> Prompt: Copy out exactly the lines below that run from the one holding "Definition isspace (c" to the one holding "VStr (s : pystr)", keeping both of those lines and no others.

> Input:
(** * Window management core of the Podplay Sanctuary frontend

    A shallow embedding of [src/components/ui/window-manager.tsx] and
    [src/components/ui/resizable-window.tsx].

    Conventions of the embedding.
    - A JavaScript [number] holding a pixel coordinate or a length is a
      rational ([Q]): the tile arrangement divides the viewport by the
      number of columns, so integers do not suffice.  Rounding of IEEE
      doubles is not modelled.  Geometry is compared with [==] ([Qeq]).
    - [zIndex], counters and list indices are integers ([Z] / [nat]).
    - A React callback made by [useCallback] reads the values of the render
      in which it was created; an updater passed to [setWindows] or
      [setNextZIndex] ([prev => ...]) receives the pending state.  Every
      operation below therefore takes the render snapshot [r] it closes
      over (when it reads one) and the pending state [s] it updates.
    - Renderable things ([component], [props], [icon]) are opaque: a type
      variable [Node]. *)

From Stdlib Require Import List ZArith QArith Qminmax Lia Lqa String Ascii Bool.
From Stdlib Require Import DecimalString.
Import ListNotations.

Set Implicit Arguments.

Open Scope Z_scope.

(** ** Small JavaScript helpers *)

(** [Array.prototype.map] with the index argument. *)
Fixpoint mapi_from {A B : Type} (k : nat) (f : A -> nat -> B) (l : list A) : list B :=
  match l with
  | [] => []
  | a :: l' => f a k :: mapi_from (S k) f l'
  end.

Definition mapi {A B : Type} (f : A -> nat -> B) (l : list A) : list B :=
  mapi_from 0 f l.

(** [Array.prototype.findIndex]: the first index whose element satisfies
    the predicate, [-1] when there is none. *)
Fixpoint findIndex_from {A : Type} (k : Z) (p : A -> bool) (l : list A) : Z :=
  match l with
  | [] => -1
  | a :: l' => if p a then k else findIndex_from (k + 1) p l'
  end.

Definition findIndex {A : Type} (p : A -> bool) (l : list A) : Z :=
  findIndex_from 0 p l.

(** [Array.prototype.some]. *)
Definition some {A : Type} (p : A -> bool) (l : list A) : bool := existsb p l.

(** [Math.ceil(Math.sqrt(n))] for a list length [n]. *)
Definition Math_ceil_sqrt (n : Z) : Z :=
  let r := Z.sqrt n in if r * r =? n then r else r + 1.

(** [Math.ceil(n / c)] for integers [n] and [c].  JavaScript gives [NaN] for
    [0 / 0]; here the quotient by zero is [0].  The only caller divides by
    zero when there is no visible window, and then it does not use the
    result. *)
Definition Math_ceil_div (n c : Z) : Z := - ((- n) / c).

(** [Math.max(lo, Math.min(hi, v))], the clamp idiom of the resize code. *)
Definition clamp (lo hi v : Q) : Q := Qmax lo (Qmin hi v).

(** [String.prototype.includes]. *)
Fixpoint includes_at (sub s : string) : bool :=
  match sub, s with
  | EmptyString, _ => true
  | String _ _, EmptyString => false
  | String a sub', String b s' => Ascii.eqb a b && includes_at sub' s'
  end.

Fixpoint includes (s sub : string) : bool :=
  includes_at sub s ||
  match s with
  | EmptyString => false
  | String _ s' => includes s' sub
  end.

(** The decimal rendering of a positive index inside a template literal. *)
Definition Number_toString (n : nat) : string :=
  NilZero.string_of_uint (Nat.to_uint n).

(** ** Geometry *)

Record Point := { x : Q; y : Q }.
Record Size := { width : Q; height : Q }.

Definition Point_eq (p q : Point) : Prop := x p == x q /\ y p == y q.
Definition Size_eq (a b : Size) : Prop :=
  width a == width b /\ height a == height b.

Inductive WindowType := terminal | browser | editor | monitor | custom.

Inductive Arrangement := cascade | tile | stack.

(** The browser viewport, [window.innerWidth] and [window.innerHeight]. *)
Record Viewport := { innerWidth : Q; innerHeight : Q }.

(** ** The leaf window, [resizable-window.tsx] *)

Module ResizableWindow.

Local Open Scope Q_scope.

(** The two coordinates of a [MouseEvent] that the handlers read. *)
Record MouseEvent := { clientX : Q; clientY : Q }.

(** [interface WindowProps], without [title], [children], [className] and
    the three flags [closable], [minimizable], [maximizable], which only
    select the header buttons that are drawn.  The callbacks are the
    constructors of [Callback] below. *)
Record WindowProps := {
  id : string;
  initialPosition : Point;
  initialSize : Size;
  minSize : Size;
  maxSize : Size;
  resizable : bool;
  draggable : bool;
  isMinimized : bool;
  isMaximized : bool;
  zIndex : Z
}.

(** The object kept in the [resizeStart] cell. *)
Record ResizeStart := {
  start_x : Q;
  start_y : Q;
  start_width : Q;
  start_height : Q
}.

(** The [useState] cells of one mounted window. *)
Record State := {
  position : Point;
  size : Size;
  isDragging : bool;
  isResizing : bool;
  resizeDirection : string;
  dragStart : Point;
  resizeStart : ResizeStart
}.

(** The first render of a window: every [useState] takes its initial
    value.  Later renders ignore the argument of [useState]. *)
Definition mount (p : WindowProps) : State :=
  {| position := initialPosition p;
     size := initialSize p;
     isDragging := false;
     isResizing := false;
     resizeDirection := "";
     dragStart := {| x := 0; y := 0 |};
     resizeStart := {| start_x := 0; start_y := 0; start_width := 0; start_height := 0 |} |}.

(** A call of one of the optional callback props. *)
Inductive Callback :=
| onClose (i : string)
| onMinimize (i : string)
| onMaximize (i : string)
| onResize (i : string) (sz : Size)
| onMove (i : string) (pos : Point)
| onFocus (i : string).

Definition handleFocus (p : WindowProps) : list Callback := [onFocus (id p)].

Definition handleMouseDown (p : WindowProps) (st : State) (e : MouseEvent)
    : State * list Callback :=
  if negb (draggable p) || isMaximized p then (st, [])
  else
    ({| position := position st;
        size := size st;
        isDragging := true;
        isResizing := isResizing st;
        resizeDirection := resizeDirection st;
        dragStart := {| x := clientX e - x (position st);
                        y := clientY e - y (position st) |};
        resizeStart := resizeStart st |},
     handleFocus p).

(** A pointer-down on the header runs [handleMouseDown] and then, since the
    event bubbles to the window element, [handleFocus] once more. *)
Definition header_onMouseDown (p : WindowProps) (st : State) (e : MouseEvent)
    : State * list Callback :=
  let '(st', out) := handleMouseDown p st e in (st', out ++ handleFocus p).
(** * ship-logbook: the fleet registry and vessel model of [boat_ui.py]

    A shallow embedding of the classes [Boat], [CargoBoat], [MilitaryBoat]
    and [Fleet].  Python objects live in a store indexed by reference, so
    that identity ([boat in self.boats], [self.boats.remove(boat)]) and
    aliasing (one vessel appended to several registries) are the ones of the
    program.  Methods that mutate objects or may raise are written in a
    state-and-exception monad over that store. *)

From Stdlib Require Import ZArith NArith List Bool Lia String Ascii.
From Stdlib Require Import Floats.SpecFloat DecimalString.
From stdpp Require Import base list option gmap sorting.

Set Warnings "-register-all".

(** ** Python strings

    A [str] is a sequence of Unicode code points. *)

Abbreviation pystr := (list N).

Definition lit (s : string) : pystr :=
  map N_of_ascii (list_ascii_of_string s).

Definition nl : pystr := [10%N].

(** [str.isspace] on one code point (CPython's [_PyUnicode_IsWhitespace]). *)
Definition isspace (c : N) : bool :=
  ((9 <=? c) && (c <=? 13) || (28 <=? c) && (c <=? 32)
   || (c =? 133) || (c =? 160) || (c =? 5760)
   || (8192 <=? c) && (c <=? 8202)
   || (c =? 8232) || (c =? 8233) || (c =? 8239) || (c =? 8287)
   || (c =? 12288))%N.

Fixpoint lstrip (s : pystr) : pystr :=
  match s with
  | c :: s' => if isspace c then lstrip s' else s
  | [] => []
  end.

Definition rstrip (s : pystr) : pystr := rev (lstrip (rev s)).

(** [s.strip()] *)
Definition strip (s : pystr) : pystr := rstrip (lstrip s).

(** [sub in s] for two strings. *)
Definition contains (sub s : pystr) : Prop :=
  exists pre post, s = pre ++ sub ++ post.

(** Lexicographic comparison of two strings by code point: [a <= b]. *)
Fixpoint str_leb (a b : pystr) : bool :=
  match a, b with
  | [], _ => true
  | _ :: _, [] => false
  | x :: a', y :: b' =>
      if (x <? y)%N then true
      else if (y <? x)%N then false
      else str_leb a' b'
  end.

(** [str(n)] for an integer. *)
Definition str_int (z : Z) : pystr :=
  lit (NilZero.string_of_int (Z.to_int z)).

(** ** Python values *)

Record date := mkDate { year : Z; month : Z; day : Z }.

Inductive pyval :=
| VNone
| VBool (b : bool)
| VInt (z : Z)
| VFloat (f : spec_float)
| VStr (s : pystr)
| VDate (d : date)
| VList (l : list pyval)
| VDict (d : gmap pystr pyval).

Inductive exn_class :=
| ValueError
| TypeError
| KeyError
| AttributeError
| OverflowError
| OSError
| FileNotFoundError
| JSONDecodeError.

(** An exception: its class and [str(e)]. *)
Inductive exn := Exn (cls : exn_class) (msg : pystr).

Definition exn_cls (e : exn) : exn_class := let 'Exn c _ := e in c.
Definition exn_msg (e : exn) : pystr := let 'Exn _ m := e in m.

Inductive res (A : Type) :=
| Ok (a : A)
| Raise (e : exn).
Arguments Ok {A} a.
Arguments Raise {A} e.

Definition res_bind {A B} (r : res A) (k : A -> res B) : res B :=
  match r with
  | Ok a => k a
  | Raise e => Raise e
  end.

Notation "'let?' x ':=' r 'in' k" := (res_bind r (fun x => k))
  (at level 10, x name, r at level 100, k at level 200).

(** [isinstance(v, str)], [isinstance(v, (int, float))] ([bool] is a
    subclass of [int]) and [isinstance(v, bool)]. *)
Definition isinstance_str (v : pyval) : bool :=
  match v with VStr _ => true | _ => false end.

Definition isinstance_number (v : pyval) : bool :=
  match v with VBool _ | VInt _ | VFloat _ => true | _ => false end.

Definition isinstance_bool (v : pyval) : bool :=
  match v with VBool _ => true | _ => false end.

(** ** Numbers: binary64 floats and unbounded integers *)

Definition prec : Z := 53.
Definition emax : Z := 1024.

Definition float_zero : spec_float := S754_zero false.

(** [float(z)]: round to nearest even, [OverflowError] when out of range. *)
Definition int_to_float (z : Z) : res spec_float :=
  match binary_normalize prec emax z 0 false with
  | S754_infinity _ =>
      Raise (Exn OverflowError (lit "int too large to convert to float"))
  | f => Ok f
  end.

Definition bool_to_Z (b : bool) : Z := if b then 1 else 0.

(** [v < 0] for a number [v]. *)
Definition lt_zero (v : pyval) : bool :=
  match v with
  | VBool b => (bool_to_Z b <? 0)%Z
  | VInt z => (z <? 0)%Z
  | VFloat f => SFltb f float_zero
  | _ => false
  end.

(** [a + b] on numbers; other operands do not occur where it is used. *)
Definition py_add (a b : pyval) : res pyval :=
  let as_int v :=
    match v with
    | VBool b => Some (bool_to_Z b)
    | VInt z => Some z
    | _ => None
    end in
  match a, b with
  | VFloat x, VFloat y => Ok (VFloat (SFadd prec emax x y))
  | VFloat x, _ =>
      match as_int b with
      | Some z => let? y := int_to_float z in Ok (VFloat (SFadd prec emax x y))
      | None => Raise (Exn TypeError (lit "unsupported operand type(s) for +"))
      end
  | _, VFloat y =>
      match as_int a with
      | Some z => let? x := int_to_float z in Ok (VFloat (SFadd prec emax x y))
      | None => Raise (Exn TypeError (lit "unsupported operand type(s) for +"))
      end
  | _, _ =>
      match as_int a, as_int b with
      | Some x, Some y => Ok (VInt (x + y))
      | _, _ => Raise (Exn TypeError (lit "unsupported operand type(s) for +"))
      end
  end.

(** [sum(xs)]: from the integer 0, left to right.  (CPython 3.12 and later
    compensate the rounding errors of a float sum; the two agree whenever
    no addition rounds.) *)
Fixpoint sum_from (acc : pyval) (xs : list pyval) : res pyval :=
  match xs with
  | [] => Ok acc
  | x :: xs' => let? acc' := py_add acc x in sum_from acc' xs'
  end.

Definition py_sum (xs : list pyval) : res pyval := sum_from (VInt 0) xs.

(** Two decimal digits, zero padded. *)
Definition two_digits (z : Z) : pystr :=
  str_int (z / 10) ++ str_int (z mod 10).

(** [format(f, ".2f")] of the magnitude [m * 2^e]: the exact value rounded
    to two decimals, ties to even. *)
Definition fixed2 (m : positive) (e : Z) : pystr :=
  let hundredths :=
    match e with
    | Zneg p =>
        let d := Z.pow 2 (Zpos p) in
        let x := (Zpos m * 100)%Z in
        let q := (x / d)%Z in
        let r := (x mod d)%Z in
        if (d <? 2 * r)%Z then (q + 1)%Z
        else if (2 * r =? d)%Z && Z.odd q then (q + 1)%Z
        else q
    | _ => (Zpos m * Z.pow 2 e * 100)%Z
    end in
  str_int (hundredths / 100) ++ lit "." ++ two_digits (hundredths mod 100).

Definition sign_str (s : bool) : pystr := if s then lit "-" else [].

Definition format_float_2f (f : spec_float) : pystr :=
  match f with
  | S754_nan => lit "nan"
  | S754_infinity s => sign_str s ++ lit "inf"
  | S754_zero s => sign_str s ++ lit "0.00"
  | S754_finite s m e => sign_str s ++ fixed2 m e
  end.

(** [f"{v:.2f}"] for a number [v]; integers are converted to float first.
    The program formats numbers only. *)
Definition format_2f (v : pyval) : res pystr :=
  match v with
  | VFloat f => Ok (format_float_2f f)
  | VInt z => let? f := int_to_float z in Ok (format_float_2f f)
  | VBool b => let? f := int_to_float (bool_to_Z b) in Ok (format_float_2f f)
  | _ => Raise (Exn TypeError (lit "unsupported format string"))
  end.

(** [str(d)] for a [datetime.date]: ISO form [YYYY-MM-DD]. *)
Definition pad_left (n : nat) (s : pystr) : pystr :=
  replicate (n - length s) 48%N ++ s.

Definition date_isoformat (d : date) : pystr :=
  pad_left 4 (str_int (year d)) ++ lit "-" ++
  pad_left 2 (str_int (month d)) ++ lit "-" ++
  pad_left 2 (str_int (day d)).


(** [str(v)].  The text of containers and floats is left to [str_other];
    a launch date is a string or a date wherever the program prints one. *)
Definition py_str (str_other : pyval -> pystr) (v : pyval) : pystr :=
  match v with
  | VStr s => s
  | VDate d => date_isoformat d
  | VNone => lit "None"
  | VBool true => lit "True"
  | VBool false => lit "False"
  | VInt z => str_int z
  | _ => str_other v
  end.

(** ** Objects: vessels and registries *)

Abbreviation boat_ref := nat.
Abbreviation fleet_ref := nat.

(** The class of a vessel object with the attributes its subclass adds. *)
Inductive boat_class :=
| ClsBoat
| ClsCargoBoat (cargo_capacity : pyval)
| ClsMilitaryBoat (weapon_count : pyval) (is_authorised_by_gov : pyval).

Record Boat := mkBoat {
  name : pystr;
  launch_date : pyval;
  home_port : pystr;
  flag : pystr;
  current_fleet : option fleet_ref;
  fleet_history : list fleet_ref;
  current_position : pyval;
  position_logs : pyval;
  cls : boat_class
}.

Record Fleet := mkFleet {
  boats : list boat_ref;
  logs : pyval
}.

Definition isinstance_CargoBoat (b : Boat) : bool :=
  match cls b with ClsCargoBoat _ => true | _ => false end.

Definition isinstance_MilitaryBoat (b : Boat) : bool :=
  match cls b with ClsMilitaryBoat _ _ => true | _ => false end.

Definition set_current_fleet (f : option fleet_ref) (b : Boat) : Boat :=
  mkBoat (name b) (launch_date b) (home_port b) (flag b) f
    (fleet_history b) (current_position b) (position_logs b) (cls b).

Definition set_fleet_history (h : list fleet_ref) (b : Boat) : Boat :=
  mkBoat (name b) (launch_date b) (home_port b) (flag b) (current_fleet b)
    h (current_position b) (position_logs b) (cls b).

Definition set_current_position (p : pyval) (b : Boat) : Boat :=
  mkBoat (name b) (launch_date b) (home_port b) (flag b) (current_fleet b)
    (fleet_history b) p (position_logs b) (cls b).

Definition set_position_logs (p : pyval) (b : Boat) : Boat :=
  mkBoat (name b) (launch_date b) (home_port b) (flag b) (current_fleet b)
    (fleet_history b) (current_position b) p (cls b).

Definition set_cls (c : boat_class) (b : Boat) : Boat :=
  mkBoat (name b) (launch_date b) (home_port b) (flag b) (current_fleet b)
    (fleet_history b) (current_position b) (position_logs b) c.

> Written solution:
Definition isspace (c : N) : bool :=
  ((9 <=? c) && (c <=? 13) || (28 <=? c) && (c <=? 32)
   || (c =? 133) || (c =? 160) || (c =? 5760)
   || (8192 <=? c) && (c <=? 8202)
   || (c =? 8232) || (c =? 8233) || (c =? 8239) || (c =? 8287)
   || (c =? 12288))%N.

Fixpoint lstrip (s : pystr) : pystr :=
  match s with
  | c :: s' => if isspace c then lstrip s' else s
  | [] => []
  end.

Definition rstrip (s : pystr) : pystr := rev (lstrip (rev s)).

(** [s.strip()] *)
Definition strip (s : pystr) : pystr := rstrip (lstrip s).

(** [sub in s] for two strings. *)
Definition contains (sub s : pystr) : Prop :=
  exists pre post, s = pre ++ sub ++ post.

(** Lexicographic comparison of two strings by code point: [a <= b]. *)
Fixpoint str_leb (a b : pystr) : bool :=
  match a, b with
  | [], _ => true
  | _ :: _, [] => false
  | x :: a', y :: b' =>
      if (x <? y)%N then true
      else if (y <? x)%N then false
      else str_leb a' b'
  end.

(** [str(n)] for an integer. *)
Definition str_int (z : Z) : pystr :=
  lit (NilZero.string_of_int (Z.to_int z)).

(** ** Python values *)

Record date := mkDate { year : Z; month : Z; day : Z }.

Inductive pyval :=
| VNone
| VBool (b : bool)
| VInt (z : Z)
| VFloat (f : spec_float)
| VStr (s : pystr)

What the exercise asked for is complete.